# Привет из Бреста



## lacachetona

hello Belarusian speakers!

I need your help translating a letter which was sent to me in Belarusian. If you are interested, i can send you the scanned letter by e-mail. This is for a good cause  the author of the letter found my wedding cards which travelled while attached to balloons (it's a German wedding tradition) all the way from Innsbruck, Austria to somewhere in Belarus! Amazing, isn't it? Please help me understand what this kind-hearted person wrote to me...
I'd be happy to help if you need translations into or from French, Spanish & Italian.

Thanks in advance,
lacachetona


----------



## Jana337

Hi, 

You can attach the scanned document here unless you want to keep it private.


----------



## Q-cumber

*lacachetona*

In fact, Belarusian is well understandable for any Russian speaker.


----------



## papillon

Yes, let's see it! Lacachetona, forgive me this naive question, but how do you know it's Belarusian and not Russian?

Well, I guess we'll find out once the letter is posted. In any case, we have a Spanish/French translator standing by just for cases like this.


----------



## Crescent

papillon said:


> Yes, let's see it! Lacachetona, forgive me this naive question, but how do you know it's Belarusian and not Russian?
> 
> In any case, we have a Spanish/French translator standing by just for cases like this.


 
Sí, estoy muy de acuerdo! Papillon parece manejar perfectamente ambas lenguas, así que.. 

 Y si todavía hace falta más ayuda, yo estaría encantada de poder ayudarle a usted, tanto como puedo. Así que si usted no desea escribir esta carta aquí, por favor no dude en mandármela por PM or email, y yo haré todo lo posible para ayudarle a usted.


----------



## lacachetona

Hi everyone and thank you for your quick answers! Pardon my ignorance, I wasn't sure if Belarusian was exactly like Russian...but without further ado attached you will find the famous letter.


----------



## GyörgyMS

All three documents are written in Russian and not Belarusian.


----------



## Crescent

Chère Lacachetona, 

Voilà la première letter en français: 

Salut de Brest. (est-ce que c’est une ville ou..? C’est juste que je ne le connais pas. )

Bonjour Stefanie et Kevin.
Je voudrais d’abord m’excuser pour une réponse si longue. Mon père a trouvé ces ‘cartes’ (je ne suis pas sure si on dirait ‘cartes’ en français dans ce cas-ci) l’automne dernier, dans le village. Moi, sa fille, je viens d’apprendre cela, et pour ça je vous écris.
Beaucoup de temps a coulé depuis lors, mais je voudrais que vous sachiez ou ce temps-ci est-il allé.

Je m’appelle Natasha. J’ai 27 ans. Je vis à Brest(?)et j’y travaille comme(je ne sais pas comment traduire cela, je crains. C'est une profession: c'est quelqu'un qui fait de la couture.). Je suis mariée. 

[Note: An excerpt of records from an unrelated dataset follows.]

(* ===== verification/Calibration.v ===== *)
(** * Threshold calibration

    Models [calibration/] (the upper error bounds, the precision targets, the threshold search, the
    family order) and the decisions of [calibrate.py]: the rows, the tool, the split and the exit code.
    The logarithms of the binomial sum and of the normal quantile belong to the C library, so
    [log_sum] (the sum for 0 < p < 1) and [z] are parameters, as are SHA-256 and [json.loads].  The
    report's text is not modelled. *)
From S2P Require Import Prelude Float64 Json Policy PyStrings.
From Stdlib Require Import FloatOps.
Open Scope Z_scope.

(** ** bounds.py *)
Definition Row : Type := float * bool.

(** The [ValueError]s of [_check]. *)
Definition check (errors n : Z) (confidence : float) : bool :=
  negb ((n <? 0) || (errors <? 0) || (n <? errors)) && fltb f_zero confidence && fltb confidence f_one.

Definition f_two : float := f_of_Z 2.
Definition f_sqrt : float -> float := SFsqrt prec emax.

(** [a / b] of two ints, [b > 0]. *)
Definition int_ratio (a b : Z) : float := f_ratio a (Z.to_pos b).

Section Bounds.
Context (log_sum : Z -> Z -> float -> float) (z : float -> float).

Definition wilson_upper (errors n : Z) (confidence : float) : option float :=
  if negb (check errors n confidence) then None
  else if n =? 0 then Some f_one
  else
    let z := z confidence in
    let p := int_ratio errors n in
    let fn := f_of_Z n in
    let zz := fmul z z in
    let denominator := fadd f_one (fdiv zz fn) in
    let centre := fadd p (fdiv zz (f_of_Z (2 * n))) in
    let spread := fmul z (f_sqrt (fadd (fdiv (fmul p (fsub f_one p)) fn) (fdiv zz (f_of_Z (4 * n * n))))) in
    Some (py_min f_one (fdiv (fadd centre spread) denominator)).

Definition binomial_cdf (k n : Z) (p : float) : float :=
  if fleb p f_zero then f_one
  else if fgeb p f_one then (if n <=? k then f_one else f_zero)
  else log_sum k n p.

(** The bisection: [low] and [high] after [steps] halvings. *)
Fixpoint bisect (errors n : Z) (alpha : float) (steps : nat) (low high : float) : float * float :=
  match steps with
  | O => (low, high)
  | S steps' =>
    let mid := fdiv (fadd low high) f_two in
    if fgtb (binomial_cdf errors n mid) alpha then bisect errors n alpha steps' mid high
    else bisect errors n alpha steps' low mid
  end.

Definition clopper_pearson_upper (errors n : Z) (confidence : float) : option float :=
  if negb (check errors n confidence) then None
  else if errors =? n then Some f_one
  else Some (bisect errors n (fsub f_one confidence) 200 (int_ratio errors n) f_one).2.

Inductive Bound := Wilson | ClopperPearson.

Definition upper_error_bound (errors n : Z) (bound : Bound) (confidence : float) : option float :=
  match bound with
  | Wilson => wilson_upper errors n confidence
  | ClopperPearson => clopper_pearson_upper errors n confidence
  end.

(** ** threshold.py *)
Definition DEFAULT_CONFIDENCE : float := f_ratio 95 100.

Record OperatingPoint := {
  threshold : float; auto : nat; errors : nat; coverage : float; error_upper_bound : float }.

(** [{score for score, _ in rows}]: equal scores are one element, the first one seen. *)
Definition distinct (scores : list float) : list float :=
  fold_left (fun acc s => if existsb (feqb s) acc then acc else acc ++ [s]) scores [].

Definition candidates (rows : list Row) : list float := stable_sort (fun a b => fltb b a) (distinct rows.*1).

Definition auto_rows (t : float) (rows : list Row) : list Row := List.filter (fun r => fgeb r.1 t) rows.
Definition error_count (rows : list Row) : nat := length (List.filter (fun r => negb r.2) rows).
Definition auto_count (t : float) (rows : list Row) : nat := length (auto_rows t rows).
Definition auto_errors (t : float) (rows : list Row) : nat := error_count (auto_rows t rows).

(** The operating point of a threshold, with [None] where the bound raises. *)
Definition point_at (rows : list Row) (bound : Bound) (confidence t : float) : option OperatingPoint :=
  upper ← upper_error_bound (Z.of_nat (auto_errors t rows)) (Z.of_nat (auto_count t rows)) bound confidence;
  Some {| threshold := t; auto := auto_count t rows; errors := auto_errors t rows;
          coverage := int_ratio (Z.of_nat (auto_count t rows)) (Z.of_nat (length rows)); error_upper_bound := upper |}.

(** The loop over the candidates.  [None] is a raise; no threshold is [Some None]. *)
Fixpoint search (rows : list Row) (max_error : float) (bound : Bound) (confidence : float) (thresholds : list float)
    (best : option OperatingPoint) : option (option OperatingPoint) :=
  match thresholds with
  | [] => Some best
  | t :: thresholds' =>
    p ← point_at rows bound confidence t;
    let better := match best with None => true | Some b => (auto b <? auto p)%nat end in
    search rows max_error bound confidence thresholds' (if fleb (error_upper_bound p) max_error && better then Some p else best)
  end.

Definition select_threshold (rows : list Row) (max_error : float) (bound : Bound) (confidence : float)
    : option (option OperatingPoint) :=
  match rows with
  | [] => Some None
  | _ => search rows max_error bound confidence (candidates rows) None
  end.

Record Certification := {
  cert_auto : nat; cert_errors : nat; cert_coverage : float; cert_upper_bound : float }.

Definition certify (point : OperatingPoint) (rows : list Row) (confidence : float) : option Certification :=
  let t := threshold point in
  upper ← clopper_pearson_upper (Z.of_nat (auto_errors t rows)) (Z.of_nat (auto_count t rows)) confidence;
  Some {| cert_auto := auto_count t rows; cert_errors := auto_errors t rows;
          cert_coverage := match rows with
                           | [] => f_zero
                           | _ => int_ratio (Z.of_nat (auto_count t rows)) (Z.of_nat (length rows))
                           end;
          cert_upper_bound := upper |}.
End Bounds.

(** ** targets.py *)
Definition PRECISION_TARGETS : dict float :=
  [(u "jev_classify", f_ratio 97 100); (u "jev_find", f_ratio 97 100); (u "jev_compare", f_ratio 98 100);
   (u "jev_extract", f_ratio 99 100); (u "jev_verify", f_ratio 99 100); (u "jev_review", f_ratio 99 100);
   (u "jev_gate", f_ratio 995 1000)].

(** ** calibrate.py: rows *)
Definition FIELDS : list text := [u "score"; u "correct"; u "family"; u "tool"].

Record ParsedRow := { score : float; correct : bool; family : text; tool : option text }.

(** One reason per [CalibrateError]; [where] is the row's line. *)
Inductive CalibrateError :=
| UnknownField (line : nat) | NeedScoreAndCorrect (line : nat) | ScoreNotFinite (line : nat) | ScoreOutside (line : nat)
| CorrectNotBool (line : nat) | FamilyNotText (line : nat) | UnknownTool (line : nat) | NotAnObject (line : nat) | NoRows
| UnknownFlagTool | OtherTool | ManyTools | TooFewRows | TooFewHeldOut (fittable : bool) | NoBudget
| Uncaught.    (* an exception [main] does not catch: a traceback and exit 1 *)

(** [float(score)] of a JSON number, [None] where [_finite] is false. *)
Definition finite_score (v : value) : option float :=
  match v with
  | VInt n => float_of_int n
  | VFloat f => if is_finite f then Some f else None
  | _ => None
  end.

Definition row_of (parsed : dict value) (number : nat) : result CalibrateError ParsedRow :=
  if existsb (fun k => negb (mem k FIELDS)) (dkeys parsed) then Raise (UnknownField number)
  else if negb (dhas (u "score") parsed && dhas (u "correct") parsed) then Raise (NeedScoreAndCorrect number)
  else
    match finite_score (get (u "score") parsed) with
    | None => Raise (ScoreNotFinite number)
    | Some s =>
      if negb (fleb f_zero s && fleb s f_one) then Raise (ScoreOutside number)
      else
        match get (u "correct") parsed with
        | VBool c =>
          let? f := match get (u "family") parsed with
            | VNone => Ok (u "row" ++ str_of_nat number)
            | VStr (x :: f) => Ok (x :: f)
            | _ => Raise (FamilyNotText number)
            end in
          let? t := match get (u "tool") parsed with
            | VNone => Ok None
            | VStr t => if dhas t PRECISION_TARGETS then Ok (Some t) else Raise (UnknownTool number)
            | VList _ | VDict _ => Raise Uncaught   (* [tool not in PRECISION_TARGETS]: unhashable *)
            | _ => Raise (UnknownTool number)
            end in
          Ok {| score := s; correct := c; family := f; tool := t |}
        | _ => Raise (CorrectNotBool number)
        end
    end.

Nous ne pouvions pas vous contacter par téléphone.
Nous vous rendons les cartes.
Au revoir.
---


----------



## Crescent

Voilà donc la deuxième lettre. En fait, c'était un très beau poème, mais je crains que je sois incapable de le traduire en français sans gâcher la belle combinaison de rime.  

Que la vie soit plus bonne et plus joyeuse!
Sans la tristesse, sans le chagrin,
Et que vous ayez assez de bonheur et de la chance, 
Pour vous suffir pour des centaines d’années!


----------



## Crescent

Et enfin la dernière partie.  Celle-ci aussi avait une très belle combinaison de rime, que je n'ai pas pu conservée à cause de la traduction. 

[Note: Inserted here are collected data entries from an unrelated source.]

Lemma live_elem dir name f : (name, f) ∈ live_entries dir <-> dir !! name = Some f /\ is_entry name = true.
Proof.
  unfold live_entries. rewrite list_elem_of_In, List.filter_In, <- list_elem_of_In, elem_of_map_to_list. done.
Qed.

Lemma NoDup_live dir : NoDup (live_entries dir).*1.
Proof.
  unfold live_entries. apply (sublist_NoDup _ (map_to_list dir).*1); [apply NoDup_fst_map_to_list|].
  induction (map_to_list dir) as [|e l IH]; [done|]. cbn [List.filter]. destruct (is_entry e.1); cbn.
  - by constructor.
  - by constructor.
Qed.

(** The order of eviction, on proper times. *)
Definition proper (e : text * File) : Prop := knum (f_mtime e.2).

Lemma stamp_num disk e : proper e -> knum (stamp disk e).1.
Proof. unfold stamp. by destruct (can_stat disk e.1). Qed.

Lemma older_key disk a b : proper a -> proper b ->
  older disk a b = true <->
  klt (fkey (stamp disk a).1) (fkey (stamp disk b).1) \/
  (~ klt (fkey (stamp disk b).1) (fkey (stamp disk a).1) /\ text_ltb (stamp disk a).2 (stamp disk b).2 = true).
Proof.
  intros Ha%(stamp_num disk) Hb%(stamp_num disk). unfold older. destruct (stamp disk a) as [ta na], (stamp disk b) as [tb nb].
  cbn [fst snd] in *. rewrite orb_true_iff, andb_true_iff, feqb_spec, andb_true_iff, !fleb_key, fltb_key by done.
  assert (klt (fkey ta) (fkey tb) \/ ~ klt (fkey ta) (fkey tb)) by (unfold klt; lia). tauto.
Qed.

Lemma older_asym disk a b : proper a -> proper b -> older disk a b = true -> older disk b a = false.
Proof.
  intros Ha Hb H%older_key; [|done..]. apply not_true_iff_false. intros H'%older_key; [|done..].
  destruct H as [H|[H Ht]], H' as [H'|[H' Ht']]; [unfold klt in *; lia|done|done|].
  apply text_ltb_asym in Ht. congruence.
Qed.

Lemma older_false_trans disk a b c : proper a -> proper b -> proper c ->
  older disk b a = false -> older disk c b = false -> older disk c a = false.
Proof.
  intros Ha Hb Hc. rewrite <- !not_true_iff_false, !older_key by done.
  intros H1 H2 [H3|[H3 Ht]].
  - assert (~ klt (fkey (stamp disk b).1) (fkey (stamp disk a).1)) by tauto.
    assert (~ klt (fkey (stamp disk c).1) (fkey (stamp disk b).1)) by tauto. unfold klt in *. lia.
  - assert (~ klt (fkey (stamp disk b).1) (fkey (stamp disk a).1)) as Hba by tauto.
    assert (~ klt (fkey (stamp disk c).1) (fkey (stamp disk b).1)) as Hcb by tauto.
    assert (~ klt (fkey (stamp disk a).1) (fkey (stamp disk b).1)) as Hab by (unfold klt in *; lia).
    assert (~ klt (fkey (stamp disk b).1) (fkey (stamp disk c).1)) as Hbc by (unfold klt in *; lia).
    assert (text_ltb (stamp disk b).2 (stamp disk a).2 = false) as T1 by (apply not_true_iff_false; tauto).
    assert (text_ltb (stamp disk c).2 (stamp disk b).2 = false) as T2 by (apply not_true_iff_false; tauto).
    rewrite (text_ltb_false_trans _ _ _ T1 T2) in Ht. done.
Qed.

Lemma StronglySorted_app_in {A} (R : A -> A -> Prop) l1 l2 x y :
  StronglySorted R (l1 ++ l2) -> x ∈ l1 -> y ∈ l2 -> R x y.
Proof.
  induction l1 as [|a l1 IH]; [by intros _ ?%elem_of_nil|]. cbn. intros Hs Hx Hy.
  inversion Hs as [|? ? Hs' Ha]; subst. apply elem_of_cons in Hx as [->|Hx]; [|by apply IH].
  eapply Forall_forall in Ha; [exact Ha|]. apply elem_of_app. by right.
Qed.

(** No entry that is dropped is newer than one that is kept. *)
Lemma dropped_older disk k dir x y :
  Forall proper (live_entries dir) ->
  let sorted := stable_sort (older disk) (live_entries dir) in
  x ∈ take k sorted -> y ∈ drop k sorted -> older disk y x = false.
Proof.
  intros Hp sorted Hx Hy. change (in_order (older disk) x y).
  apply (StronglySorted_app_in _ (take k sorted) (drop k sorted)); [|done|done].
  rewrite take_drop. apply (stable_sort_sorted (older disk) proper); [| |done].
  - intros a b c. apply older_false_trans.
  - intros a b. apply older_asym.
Qed.

Lemma dropped_name disk k dir name :
  let sorted := stable_sort (older disk) (live_entries dir) in
  name ∈ (take k sorted).*1 -> name ∉ (drop k sorted).*1 /\ is_entry name = true.
Proof.
  intros sorted Hn. assert (NoDup sorted.*1) as Hnd by (unfold sorted; rewrite stable_sort_perm; apply NoDup_live).
  split.
  - rewrite <- (take_drop k sorted), fmap_app in Hnd. apply NoDup_app in Hnd as (_ & Hd & _). by apply Hd.
  - apply list_elem_of_fmap in Hn as ([n f] & -> & Hin).
    assert ((n, f) ∈ sorted) as Hs by (rewrite <- (take_drop k sorted), elem_of_app; by left).
    unfold sorted in Hs. rewrite stable_sort_perm in Hs. by apply live_elem in Hs as [_ ?].
Qed.

Lemma NoDup_sorted disk k dir : NoDup (drop k (stable_sort (older disk) (live_entries dir))).
Proof.
  assert (NoDup (stable_sort (older disk) (live_entries dir))) as H.
  { rewrite stable_sort_perm. exact (NoDup_fmap_1 fst _ (NoDup_live dir)). }
  rewrite <- (take_drop k) in H. by apply NoDup_app in H as (_ & _ & ?).
Qed.

(** The names eviction removes. *)
Definition evicted (disk : Disk) (cap : Z) (dir : Directory) : list text :=
  (List.filter (fun e => is_staging e.1) (map_to_list dir)).*1 ++
  (if cap <=? 0 then []
   else (take (Z.to_nat (Z.of_nat (length (live_entries dir)) - cap)) (stable_sort (older disk) (live_entries dir))).*1).

Lemma evict_lookup disk cap dir name :
  can_list disk = true ->
  evict disk cap dir !! name = if bool_decide (name ∈ evicted disk cap dir) && can_unlink disk name then None else dir !! name.
Proof.
  intros Hl. unfold evict, evicted. rewrite Hl. cbn [negb].
  set (staging := (List.filter _ (map_to_list dir)).*1). set (live := live_entries dir).
  destruct (cap <=? 0) eqn:Ec; [rewrite app_nil_r; apply unlink_all_lookup|].
  destruct (Z.of_nat (length live) - cap <=? 0) eqn:Ee.
  - assert (Z.to_nat (Z.of_nat (length live) - cap) = 0%nat) as -> by lia. cbn [take fmap list_fmap]. rewrite app_nil_r.
    apply unlink_all_lookup.
  - rewrite !unlink_all_lookup. set (old := (take _ _).*1).
    assert (bool_decide (name ∈ staging ++ old) = bool_decide (name ∈ old) || bool_decide (name ∈ staging)) as ->.
    { rewrite <- bool_decide_or. apply bool_decide_ext. rewrite elem_of_app. tauto. }
    by destruct (bool_decide (name ∈ old)), (can_unlink disk name), (bool_decide (name ∈ staging)).
Qed.

Lemma staging_elem dir name :
  name ∈ (List.filter (fun e : text * File => is_staging e.1) (map_to_list dir)).*1 <-> is_Some (dir !! name) /\ is_staging name = true.
Proof.
  rewrite list_elem_of_fmap. split.
  - intros ([n f] & -> & H). apply list_elem_of_In, List.filter_In in H as [H Hs]. apply list_elem_of_In, elem_of_map_to_list in H.
    split; [by exists f|done].
  - intros [[f Hf] Hs]. exists (name, f). split; [done|]. apply list_elem_of_In, List.filter_In. split; [|done].
    by apply list_elem_of_In, elem_of_map_to_list.
Qed.

Lemma staging_not_entry name : is_staging name = true -> is_entry name = false.
Proof. unfold is_staging. by destruct (is_entry name). Qed.

(** Eviction keeps the newest entries and nothing but cache files is touched: when the directory
    lists and its files unlink, afterwards the directory is a part of what it was, every name that is
    neither an entry nor a staging file is still there and no staging file is; with a cap, the number
    of entries is the smaller of the cap and what it was, and no entry that was dropped is newer (by
    time, then by name) than one that was kept. *)
Theorem evict_keeps_newest disk cap dir :
  can_list disk = true -> (forall name, can_unlink disk name = true) -> Forall proper (live_entries dir) ->
  let dir' := evict disk cap dir in
  dir' ⊆ dir /\
  (forall name, is_entry name = false -> is_staging name = false -> dir' !! name = dir !! name) /\
  (forall name, is_staging name = true -> dir' !! name = None) /\
  (0 < cap -> Z.of_nat (length (live_entries dir')) = Z.min cap (Z.of_nat (length (live_entries dir)))) /\
  (forall x y, x ∈ live_entries dir -> x.1 ∉ (live_entries dir').*1 -> y ∈ live_entries dir' -> older disk y x = false).
Proof.
  intros Hl Hu Hp dir'.
  assert (forall name, dir' !! name = if bool_decide (name ∈ evicted disk cap dir) then None else dir !! name) as Hlk.
  { intros name. unfold dir'. by rewrite evict_lookup, Hu, andb_true_r. }
  set (k := Z.to_nat (Z.of_nat (length (live_entries dir)) - cap)).
  set (sorted := stable_sort (older disk) (live_entries dir)).
  assert (forall name, is_entry name = true -> name ∈ evicted disk cap dir <-> 0 < cap /\ name ∈ (take k sorted).*1) as Hev.
  { intros name Hn. unfold evicted. rewrite elem_of_app, staging_elem. fold k sorted. split.
    - intros [[_ Hs]|H]; [apply staging_not_entry in Hs; congruence|].
      destruct (cap <=? 0) eqn:Ec; [by apply elem_of_nil in H|]. split; [lia|done].
    - intros [Hc H]. right. by rewrite (proj2 (Z.leb_gt _ _)). }
  assert (forall e, e ∈ live_entries dir' <-> e ∈ live_entries dir /\ ~ (0 < cap /\ e.1 ∈ (take k sorted).*1)) as Hlive.
  { intros [n f]. rewrite !live_elem, Hlk. cbn [fst]. case_bool_decide as Hb; split.
    - by intros [? _].
    - intros [[_ Hn] Hno]. exfalso. apply Hno. by apply Hev.
    - intros [Hd Hn]. split; [done|]. intros H. by apply Hb, Hev.
    - by intros [? _]. }
  assert (forall e, e ∈ live_entries dir <-> e ∈ take k sorted \/ e ∈ drop k sorted) as Hsort.
  { intros e. rewrite <- elem_of_app, take_drop. unfold sorted. by rewrite stable_sort_perm. }
  assert (forall e, 0 < cap -> e ∈ live_entries dir' <-> e ∈ drop k sorted) as Hkept.
  { intros e Hc. rewrite Hlive, Hsort. split.
    - intros [[Ht|Hd] Hno]; [|done]. exfalso. apply Hno. split; [done|by apply (list_elem_of_fmap_2 fst)].
    - intros Hd. split; [by right|]. intros [_ [Hn _]%dropped_name]. by apply Hn, (list_elem_of_fmap_2 fst). }
  split_and!.
  - apply map_subseteq_spec. intros n f. rewrite Hlk. by case_bool_decide.
  - intros name He Hs. rewrite Hlk, bool_decide_eq_false_2; [done|]. unfold evicted. rewrite elem_of_app, staging_elem. fold k sorted.
    intros [[_ H]|H]; [congruence|]. destruct (cap <=? 0); [by apply elem_of_nil in H|].
    apply dropped_name in H as [_ H]. congruence.
  - intros name Hs. rewrite Hlk. case_bool_decide as Hb; [done|]. apply eq_None_not_Some. intros Hd. apply Hb.
    unfold evicted. rewrite elem_of_app, staging_elem. by left.
  - intros Hc. assert (Permutation (live_entries dir') (drop k sorted)) as ->.
    { apply list.NoDup_Permutation; [|apply NoDup_sorted|intros e; by apply Hkept].
      exact (NoDup_fmap_1 fst _ (NoDup_live dir')). }
    rewrite length_drop. unfold sorted. rewrite stable_sort_length. lia.
  - intros x y Hx Hnx Hy.
    destruct (decide (0 < cap)) as [Hc|Hc].
    + apply Hkept in Hy; [|done]. apply Hsort in Hx as [Hx|Hx]; [by eapply dropped_older|].
      exfalso. apply Hnx, (list_elem_of_fmap_2 fst). by apply Hkept.
    + exfalso. apply Hnx, (list_elem_of_fmap_2 fst). apply Hlive. split; [done|tauto].
Qed.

Que le ciel soit si claire au-dessus de vous!
Que la vie soit douce et bienveillante, 
Que vous viviez, entourée par des amis, 
Et (je vous souhaite) tout le meilleure;
La santé et la chaleur*. 

*chaleur: en fait, je doute même qu'on dise ''chaleur'' en français pour signifier ce que le mot russe veut dire.  Il ne s'agit pas de la chaleur dans les sens littéral, mais plutôt tout simplement de bonheur et de la chance dans la vie. 

J'espère vous avoir aidé!


----------



## Crescent

Y lo mismo pero en español. 

Saludos de Brest.

Hola Stefanie y Kevin.

En primer lugar, me gustaría disculparme por escribir una respuesta tan larga.
Estas cartulinas las encontró mi padre, el ultimo otoño, en la campiña.
Yo, su hija, acabo de enterarme de esto, y en seguido me puse a escribirle a usted.
Ya mucho tiempo ha pasado desde entondes, pero yo quiero que usted (¿o ustedes? La verdad es que no se queda muy claro en la carta) sepa en qué se ha gastado.
Me llama Natasha. Tengo 27 años. Vivo en la ciudad ‘Brest’ donde también trabajo como (? Otra vez no tengo ni idea, perdóneme. Es alguien que hace la costura. ) Yo estoy casada.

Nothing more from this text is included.